Q: How do we classify existing versus new construction? Do we look at the date of adoption of the current Life Safety Code as the cutoff? Anything constructed before that date is considered existing construction? The 2000 LSC required areas of major rehabilitation to be classified as new construction. The 2012 LSC appears to just require those areas be fully sprinklered. On our Life Safety plans all areas of the hospital were constructed prior to the adoption of the 2012 Code. Can the entire hospital now be considered existing and can we remove all notes on the plans referring to new construction?

A: According to the CMS Final Rule on adopting the 2012 Life Safety Code which was released in May, 2016, they identified July 5, 2016 as the threshold date to differentiate between new construction and existing conditions. However, the 2012 Life Safety Code says in section 4.6.12.1 that whenever a feature of life safety is required for compliance, it must be maintained as such for the life of the building. Section 4.6.12.2 continues to say that features of life safety shall not be removed or reduced where such features are required for new construction.

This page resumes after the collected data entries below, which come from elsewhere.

(* ===== verification/Depend.v ===== *)
(** * Depend: the dependency list of [create] and [config]

    The [/depend] value names the services a service depends on, separated
    by ['/'].  [CreateService] (src/main-scclone.cpp, lines 364-377) and
    [ConfigService] (lines 805-816) turn it into the registry's
    double-NUL-terminated multi-string: a [find]/[replace] loop overwrites
    every ['/'] with NUL, [push_back] adds one NUL, and [c_str()] the final
    one.  Strings are [list ascii], the bytes of the [std::string]. *)

From Stdlib Require Import String Ascii Lia.
From stdpp Require Import base list strings.
From S2P Require Import Prelude.

Module Depend.

(** [std::string::find(c, pos)]: the first index at or after [pos] that
    holds [c]. *)
Fixpoint find_aux (c : ascii) (l : list ascii) (i : nat) : option nat :=
  match l with
  | [] => None
  | x :: l' => if Ascii.eqb x c then Some i else find_aux c l' (S i)
  end.

Definition str_find (c : ascii) (l : list ascii) (pos : nat) : option nat :=
  find_aux c (drop pos l) pos.

(** [while ((pos = s.find('/', pos)) != npos) { s.replace(pos, 1, 1, '\0'); pos++; }],
    with fuel; [None] when the fuel runs out. *)
Fixpoint replace_slashes (fuel : nat) (l : list ascii) (pos : nat) : option (list ascii) :=
  match fuel with
  | O => None
  | S f =>
      match str_find "/"%char l pos with
      | None => Some l
      | Some p => replace_slashes f (<[p := NUL]> l) (S p)
      end
  end.

(** [s.c_str()]: the bytes followed by the terminating NUL. *)
Definition c_str (l : list ascii) : list ascii := l ++ [NUL].

(** The buffer passed as [lpDependencies]: the loop runs with one unit of
    fuel per byte and one more, which [depend_buffer_total] shows is
    enough. *)
Definition depend_buffer (depend : string) : option (list ascii) :=
  let l := list_ascii_of_string depend in
  (λ l', c_str (l' ++ [NUL])) <$> replace_slashes (S (length l)) l 0.

(** ** Reference encoding and decoding *)

Definition slash_to_nul (c : ascii) : ascii := if Ascii.eqb c "/" then NUL else c.

(** The names joined by ['/'], as the user types them. *)
Fixpoint join_slash (ns : list (list ascii)) : list ascii :=
  match ns with
  | [] => []
  | [n] => n
  | n :: ns' => n ++ "/"%char :: join_slash ns'
  end.

(** Splitting a buffer at every NUL. *)
Fixpoint split_nul (l : list ascii) : list (list ascii) :=
  match l with
  | [] => [[]]
  | x :: l' =>
      if Ascii.eqb x NUL then [] :: split_nul l'
      else match split_nul l' with
           | c :: cs => (x :: c) :: cs
           | [] => [[x]]
           end
  end.

(** Dropping the trailing empty entries. *)
Fixpoint strip_trailing (cs : list (list ascii)) : list (list ascii) :=
  match cs with
  | [] => []
  | c :: cs' =>
      match strip_trailing cs' with
      | [] => match c with [] => [] | _ => [c] end
      | r => c :: r
      end
  end.

(** The decoding of the spec (section 4.2). *)
Definition depend_decode (buf : list ascii) : list (list ascii) := strip_trailing (split_nul buf).

(** How the service manager reads a multi-string: names up to the first
    empty one. *)
Fixpoint take_until_empty (cs : list (list ascii)) : list (list ascii) :=
  match cs with
  | [] | [] :: _ => []
  | c :: cs' => c :: take_until_empty cs'
  end.

Definition multi_sz_names (buf : list ascii) : list (list ascii) := take_until_empty (split_nul buf).

(** A dependency name as the round trip needs it. *)
Definition plain_name (n : list ascii) : Prop := ("/"%char ∉ n) ∧ (NUL ∉ n).

(** ** Lemmas *)

Lemma find_aux_none c l i : find_aux c l i = None → c ∉ l.
Proof.
  revert i. induction l as [|x l IH]; simpl; intros i H; [apply not_elem_of_nil|].
  destruct (Ascii.eqb_spec x c); [done|]. apply not_elem_of_cons. split; [done|]. by eapply IH.
Qed.

Lemma find_aux_some c l i p :
  find_aux c l i = Some p → ∃ xs ys, l = xs ++ (c :: ys) ∧ (c ∉ xs) ∧ p = i + length xs.
Proof.
  revert i. induction l as [|x l IH]; simpl; intros i H; [done|].
  destruct (Ascii.eqb_spec x c) as [->|Hne].
  - simplify_eq. exists [], l. split_and!; [done|apply not_elem_of_nil|simpl; lia].
  - destruct (IH _ H) as (xs & ys & -> & Hxs & ->). exists (x :: xs), ys.
    split_and!; [done| |simpl; lia]. apply not_elem_of_cons. done.
Qed.

Lemma map_slash_to_nul_id l : "/"%char ∉ l → map slash_to_nul l = l.
Proof.
  induction l as [|x l IH]; simpl; intros H; [done|].
  apply not_elem_of_cons in H as [Hx Hl]. rewrite IH by done. unfold slash_to_nul.
  destruct (Ascii.eqb_spec x "/"); [done|]. done.
Qed.

(** The loop invariant: the bytes before [pos] are already rewritten, the
    rest is rewritten by the remaining iterations. *)
Lemma replace_slashes_spec fuel pre rest :
  length rest < fuel →
  replace_slashes fuel (pre ++ rest) (length pre) = Some (pre ++ map slash_to_nul rest).
Proof.
  revert pre rest. induction fuel as [|f IH]; intros pre rest Hlen; [lia|].
  simpl. unfold str_find. rewrite drop_app_length.
  destruct (find_aux "/" rest (length pre)) as [p|] eqn:Hfind.
  - destruct (find_aux_some _ _ _ _ Hfind) as (xs & ys & -> & Hxs & ->).
    assert (Hins : <[length pre + length xs := NUL]> (pre ++ xs ++ "/"%char :: ys)
                   = (pre ++ xs ++ [NUL]) ++ ys).
    { replace (length pre + length xs) with (length (pre ++ xs) + 0) by (rewrite length_app; lia).
      rewrite app_assoc, insert_app_r. simpl. by rewrite <- !app_assoc. }
    rewrite Hins.
    replace (S (length pre + length xs)) with (length (pre ++ xs ++ [NUL]))
      by (rewrite !length_app; simpl; lia).
    rewrite IH by (rewrite length_app in Hlen; simpl in Hlen; lia).
    rewrite map_app, (map_slash_to_nul_id xs) by done. simpl.
    by rewrite <- !app_assoc.
  - apply find_aux_none in Hfind. by rewrite map_slash_to_nul_id.
Qed.

Lemma replace_slashes_total l : replace_slashes (S (length l)) l 0 = Some (map slash_to_nul l).
Proof. apply (replace_slashes_spec _ [] l). lia. Qed.

Lemma split_nul_name n rest : NUL ∉ n → split_nul (n ++ NUL :: rest) = n :: split_nul rest.
Proof.
  induction n as [|x n IH]; simpl; intros H; [done|].
  apply not_elem_of_cons in H as [Hx Hn]. rewrite IH by done.
  destruct (Ascii.eqb_spec x NUL); done.
Qed.


Lemma split_nul_join ns :
  ns ≠ [] → Forall plain_name ns →
  split_nul (map slash_to_nul (join_slash ns) ++ [NUL; NUL]) = ns ++ [[]; []].
Proof.
  induction ns as [|n ns IH]; intros Hne Hall; [done|].
  apply Forall_cons in Hall as [[Hs Hn] Hall].
  destruct ns as [|n' ns'].
  - simpl. rewrite map_slash_to_nul_id by done. by rewrite split_nul_name.
  - change (join_slash (n :: n' :: ns')) with (n ++ "/"%char :: join_slash (n' :: ns')).
    rewrite map_app, (map_slash_to_nul_id n) by done. cbn [map].
    change (slash_to_nul "/"%char) with NUL.
    rewrite <- app_assoc. cbn [app]. rewrite split_nul_name by done.
    by rewrite IH.
Qed.

Lemma strip_trailing_names ns :
  Forall (λ n, n ≠ []) ns → strip_trailing (ns ++ [[]; []]) = ns.
Proof.
  induction ns as [|n ns IH]; intros Hall; [done|].
  apply Forall_cons in Hall as [Hn Hall]. simpl. rewrite IH by done.
  destruct ns; [destruct n|]; done.
Qed.

Lemma take_until_empty_pad ns : take_until_empty (ns ++ [[]; []]) = take_until_empty ns.
Proof. induction ns as [|[|c cs] ns IH]; simpl; [done|done|]. by rewrite IH. Qed.

Lemma depend_buffer_join ns :
  Forall plain_name ns →
  split_nul <$> depend_buffer (string_of_list_ascii (join_slash ns)) = Some (ns ++ [[]; []])
  ∨ ns = [].
Proof.
  intros Hall. destruct ns as [|n ns]; [by right|left].
  unfold depend_buffer. rewrite list_ascii_of_string_of_list_ascii.
  rewrite replace_slashes_total. cbn -[join_slash split_nul]. f_equal.
  unfold c_str. rewrite <- app_assoc. by apply split_nul_join.
Qed.

(** ** Properties *)

(** C6. Fuel adequacy and equivalence of the rewriting loop: with one
    unit of fuel per byte and one more, the [find]/[replace] loop always
    terminates, and the buffer it builds is the [/depend] value with every
    ['/'] replaced by NUL, followed by two NULs. *)
Theorem depend_buffer_total depend :
  depend_buffer depend =
  Some (map slash_to_nul (list_ascii_of_string depend) ++ [NUL; NUL]).
Proof.
  unfold depend_buffer. rewrite replace_slashes_total. simpl.
  unfold c_str. by rewrite <- app_assoc.
Qed.

(** C7. Round trip: for non-empty dependency names without ['/'] or
    NUL, decoding the buffer built from ["a/b/c"] (split at NUL, trailing
    empty entries dropped) gives back exactly the names. *)
Theorem depend_roundtrip ns :
  Forall (λ n, n ≠ [] ∧ plain_name n) ns →
  depend_decode <$> depend_buffer (string_of_list_ascii (join_slash ns)) = Some ns.
Proof.
  intros Hall.
  destruct (depend_buffer_join ns) as [H| ->].
  - eapply Forall_impl; [done|]. by intros n [_ Hn].
  - destruct (depend_buffer (string_of_list_ascii (join_slash ns))) as [buf|]; simplify_eq/=.
    unfold depend_decode. rewrite H. f_equal. apply strip_trailing_names.
    eapply Forall_impl; [done|]. by intros n [Hn _].
  - done.
Qed.

Lemma depend_roundtrip_witness :
  depend_decode <$> depend_buffer "a/b/c"%string = Some [["a"]; ["b"]; ["c"]]%char.
Proof.
  apply (depend_roundtrip [["a"]; ["b"]; ["c"]]%char).
  repeat constructor; vm_compute; (discriminate || intros H; repeat (apply elem_of_cons in H as [H|H]; [discriminate|]); by apply elem_of_nil in H).
Defined.

(** C8. What the service manager reads back: it stops at the first empty
    name, so an empty name in the [/depend] value (["a//b"], a leading or a
    trailing ['/']) silently drops every dependency after it. *)
Theorem depend_registry_truncates ns :
  Forall plain_name ns →
  multi_sz_names <$> depend_buffer (string_of_list_ascii (join_slash ns)) = Some (take_until_empty ns).
Proof.
  intros Hall. destruct (depend_buffer_join ns Hall) as [H| ->]; [|done].
  destruct (depend_buffer (string_of_list_ascii (join_slash ns))) as [buf|]; simplify_eq/=.
  unfold multi_sz_names. rewrite H. by rewrite take_until_empty_pad.
Qed.

Lemma depend_registry_truncates_witness :
  multi_sz_names <$> depend_buffer "a//b"%string = Some [["a"]]%char.
Proof.
  apply (depend_registry_truncates [["a"]; []; ["b"]]%char).
  repeat constructor; vm_compute; intros H; repeat (apply elem_of_cons in H as [H|H]; [discriminate|]); by apply elem_of_nil in H.
Defined.

End Depend.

What this means, is you cannot down-grade a feature of life safety that was installed under new construction requirements, to meet existing condition requirements now that it is no longer considered new construction. It is true that something built prior to July 5, 2016 is now considered existing conditions, but you still are not permitted to down-grade the feature to meet existing condition requirements.

A Two-Hour Separation Between Hospitals

Q: I have a client that is building a new Women’s and Children’s Hospital. The women’s component will be licensed to one organization, and the children’s component will be licensed to another. Both organizations intend to operate separately and self-sufficient but would like the new building to look like one comprehensive hospital building. Is a two-hour occupancy separation required between the two, separately licensed hospitals in the same building?

A: As long as the occupancy designation is the same for both units, then no… a 2-hour fire-rated occupancy separation is not required according to the Life Safety Code. But check with your state and local authorities to see if they have more restrictive requirements.